:: YOUR ASSIGNMENT ::
Nothing outside the range below should be printed. Output exactly the lines from the line with "(** The [try]" to the line with "(** [stop_server_daemon]; every", both included.
_ _ _ _ _
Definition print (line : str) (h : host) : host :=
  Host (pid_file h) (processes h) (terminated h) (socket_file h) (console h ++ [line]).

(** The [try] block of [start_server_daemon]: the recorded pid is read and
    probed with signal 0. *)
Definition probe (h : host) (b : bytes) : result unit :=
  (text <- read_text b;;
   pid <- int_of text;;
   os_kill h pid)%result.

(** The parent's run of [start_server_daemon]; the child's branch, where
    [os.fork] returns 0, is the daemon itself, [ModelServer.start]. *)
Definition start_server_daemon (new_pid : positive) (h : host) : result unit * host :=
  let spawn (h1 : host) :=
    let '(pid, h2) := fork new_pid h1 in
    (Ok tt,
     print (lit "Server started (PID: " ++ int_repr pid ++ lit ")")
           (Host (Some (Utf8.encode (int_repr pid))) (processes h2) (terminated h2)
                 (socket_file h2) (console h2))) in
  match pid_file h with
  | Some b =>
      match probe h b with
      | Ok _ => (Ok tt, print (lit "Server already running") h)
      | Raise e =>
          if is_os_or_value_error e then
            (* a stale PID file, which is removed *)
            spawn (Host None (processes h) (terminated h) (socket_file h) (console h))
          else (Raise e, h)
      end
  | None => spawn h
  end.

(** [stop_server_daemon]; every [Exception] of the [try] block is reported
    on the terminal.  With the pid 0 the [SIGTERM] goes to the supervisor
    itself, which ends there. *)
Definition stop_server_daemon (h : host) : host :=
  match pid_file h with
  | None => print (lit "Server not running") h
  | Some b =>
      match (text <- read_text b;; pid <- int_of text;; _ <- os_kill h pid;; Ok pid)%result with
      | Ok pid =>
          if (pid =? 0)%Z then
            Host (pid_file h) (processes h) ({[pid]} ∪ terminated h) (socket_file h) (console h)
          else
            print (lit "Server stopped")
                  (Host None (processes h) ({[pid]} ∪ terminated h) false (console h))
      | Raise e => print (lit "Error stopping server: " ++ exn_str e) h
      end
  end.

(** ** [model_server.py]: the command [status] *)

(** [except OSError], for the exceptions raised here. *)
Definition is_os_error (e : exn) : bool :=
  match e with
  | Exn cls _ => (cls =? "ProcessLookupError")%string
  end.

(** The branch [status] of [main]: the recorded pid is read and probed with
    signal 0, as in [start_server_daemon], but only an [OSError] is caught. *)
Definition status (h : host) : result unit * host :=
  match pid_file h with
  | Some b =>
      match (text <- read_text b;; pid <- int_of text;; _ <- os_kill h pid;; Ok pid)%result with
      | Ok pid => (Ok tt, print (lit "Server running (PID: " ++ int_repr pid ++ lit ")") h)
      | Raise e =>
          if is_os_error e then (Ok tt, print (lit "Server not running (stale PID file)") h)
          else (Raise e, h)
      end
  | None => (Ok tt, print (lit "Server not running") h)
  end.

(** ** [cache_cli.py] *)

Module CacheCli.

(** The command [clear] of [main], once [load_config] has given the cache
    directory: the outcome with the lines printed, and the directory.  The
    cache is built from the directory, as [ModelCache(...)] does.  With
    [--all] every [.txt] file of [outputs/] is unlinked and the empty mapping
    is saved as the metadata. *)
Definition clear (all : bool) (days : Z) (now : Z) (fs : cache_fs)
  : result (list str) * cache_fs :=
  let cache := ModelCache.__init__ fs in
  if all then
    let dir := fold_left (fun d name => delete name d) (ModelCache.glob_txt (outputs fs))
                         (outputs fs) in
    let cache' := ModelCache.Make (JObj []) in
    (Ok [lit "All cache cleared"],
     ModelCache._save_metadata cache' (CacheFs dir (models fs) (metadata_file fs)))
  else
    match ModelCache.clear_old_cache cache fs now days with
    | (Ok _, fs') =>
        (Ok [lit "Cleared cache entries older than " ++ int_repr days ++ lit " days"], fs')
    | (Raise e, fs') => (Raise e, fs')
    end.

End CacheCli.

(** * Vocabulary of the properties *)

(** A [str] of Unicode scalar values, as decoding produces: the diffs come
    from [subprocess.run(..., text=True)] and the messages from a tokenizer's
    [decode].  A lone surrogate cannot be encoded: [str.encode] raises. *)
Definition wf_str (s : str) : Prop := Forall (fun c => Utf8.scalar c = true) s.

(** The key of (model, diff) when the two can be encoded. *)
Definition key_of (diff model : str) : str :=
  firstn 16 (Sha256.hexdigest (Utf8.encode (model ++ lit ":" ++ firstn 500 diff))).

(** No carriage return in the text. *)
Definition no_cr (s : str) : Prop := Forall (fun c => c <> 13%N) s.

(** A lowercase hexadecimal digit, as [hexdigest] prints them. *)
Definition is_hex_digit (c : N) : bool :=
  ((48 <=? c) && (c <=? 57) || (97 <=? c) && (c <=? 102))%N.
_ _ _ _ _
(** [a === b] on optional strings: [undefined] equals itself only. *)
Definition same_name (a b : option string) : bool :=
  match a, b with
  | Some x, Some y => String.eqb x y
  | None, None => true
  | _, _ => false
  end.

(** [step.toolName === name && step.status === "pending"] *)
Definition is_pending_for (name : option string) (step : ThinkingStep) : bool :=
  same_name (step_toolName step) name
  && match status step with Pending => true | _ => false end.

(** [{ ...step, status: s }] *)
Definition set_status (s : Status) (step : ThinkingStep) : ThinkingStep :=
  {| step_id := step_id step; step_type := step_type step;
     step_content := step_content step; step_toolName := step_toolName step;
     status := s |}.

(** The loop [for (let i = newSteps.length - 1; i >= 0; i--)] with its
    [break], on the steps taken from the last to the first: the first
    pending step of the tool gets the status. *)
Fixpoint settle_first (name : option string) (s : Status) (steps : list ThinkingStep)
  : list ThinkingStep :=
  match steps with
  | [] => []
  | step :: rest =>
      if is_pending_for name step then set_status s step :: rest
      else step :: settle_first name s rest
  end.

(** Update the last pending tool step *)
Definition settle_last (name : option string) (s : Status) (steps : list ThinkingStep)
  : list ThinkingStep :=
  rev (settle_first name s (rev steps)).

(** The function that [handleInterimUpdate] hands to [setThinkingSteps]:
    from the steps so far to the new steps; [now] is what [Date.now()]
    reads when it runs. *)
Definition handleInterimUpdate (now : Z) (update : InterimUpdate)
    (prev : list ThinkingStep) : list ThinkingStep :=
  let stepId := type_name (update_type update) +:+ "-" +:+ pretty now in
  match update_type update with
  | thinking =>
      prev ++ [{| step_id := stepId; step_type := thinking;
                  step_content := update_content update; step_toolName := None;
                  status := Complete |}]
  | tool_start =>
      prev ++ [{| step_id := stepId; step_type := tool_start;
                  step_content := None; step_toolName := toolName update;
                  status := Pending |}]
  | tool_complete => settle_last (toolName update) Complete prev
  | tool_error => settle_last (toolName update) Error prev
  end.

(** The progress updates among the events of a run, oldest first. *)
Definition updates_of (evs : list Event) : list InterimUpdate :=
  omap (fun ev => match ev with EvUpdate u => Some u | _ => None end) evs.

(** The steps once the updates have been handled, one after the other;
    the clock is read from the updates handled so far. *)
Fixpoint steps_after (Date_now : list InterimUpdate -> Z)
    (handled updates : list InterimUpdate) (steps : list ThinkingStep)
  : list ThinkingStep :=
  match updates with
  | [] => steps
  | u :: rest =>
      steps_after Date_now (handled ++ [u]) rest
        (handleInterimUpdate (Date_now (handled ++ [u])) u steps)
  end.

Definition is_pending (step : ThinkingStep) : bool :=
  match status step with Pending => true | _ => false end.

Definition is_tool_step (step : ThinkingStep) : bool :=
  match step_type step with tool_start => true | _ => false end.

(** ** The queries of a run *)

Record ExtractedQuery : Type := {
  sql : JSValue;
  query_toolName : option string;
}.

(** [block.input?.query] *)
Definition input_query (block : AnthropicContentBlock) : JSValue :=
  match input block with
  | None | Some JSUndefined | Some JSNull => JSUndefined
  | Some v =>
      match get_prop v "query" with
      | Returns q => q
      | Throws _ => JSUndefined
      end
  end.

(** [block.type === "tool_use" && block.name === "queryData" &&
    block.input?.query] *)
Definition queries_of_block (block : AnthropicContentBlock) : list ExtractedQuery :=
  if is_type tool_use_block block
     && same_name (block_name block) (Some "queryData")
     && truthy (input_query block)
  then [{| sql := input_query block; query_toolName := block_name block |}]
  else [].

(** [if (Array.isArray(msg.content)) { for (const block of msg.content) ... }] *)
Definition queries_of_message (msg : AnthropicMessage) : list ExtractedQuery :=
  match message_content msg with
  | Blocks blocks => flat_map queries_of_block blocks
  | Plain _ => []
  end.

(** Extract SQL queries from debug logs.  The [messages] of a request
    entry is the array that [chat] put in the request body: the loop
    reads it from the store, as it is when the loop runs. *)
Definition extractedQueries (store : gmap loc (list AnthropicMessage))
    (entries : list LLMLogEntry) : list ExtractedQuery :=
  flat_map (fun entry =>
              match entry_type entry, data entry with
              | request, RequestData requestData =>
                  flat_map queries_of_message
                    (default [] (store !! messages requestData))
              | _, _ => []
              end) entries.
_ _ _ _ _
:: YOUR RESPONSE ::
(** The [try] block of [start_server_daemon]: the recorded pid is read and
    probed with signal 0. *)
Definition probe (h : host) (b : bytes) : result unit :=
  (text <- read_text b;;
   pid <- int_of text;;
   os_kill h pid)%result.

(** The parent's run of [start_server_daemon]; the child's branch, where
    [os.fork] returns 0, is the daemon itself, [ModelServer.start]. *)
Definition start_server_daemon (new_pid : positive) (h : host) : result unit * host :=
  let spawn (h1 : host) :=
    let '(pid, h2) := fork new_pid h1 in
    (Ok tt,
     print (lit "Server started (PID: " ++ int_repr pid ++ lit ")")
           (Host (Some (Utf8.encode (int_repr pid))) (processes h2) (terminated h2)
                 (socket_file h2) (console h2))) in
  match pid_file h with
  | Some b =>
      match probe h b with
      | Ok _ => (Ok tt, print (lit "Server already running") h)
      | Raise e =>
          if is_os_or_value_error e then
            (* a stale PID file, which is removed *)
            spawn (Host None (processes h) (terminated h) (socket_file h) (console h))
          else (Raise e, h)
      end
  | None => spawn h
  end.

(** [stop_server_daemon]; every [Exception] of the [try] block is reported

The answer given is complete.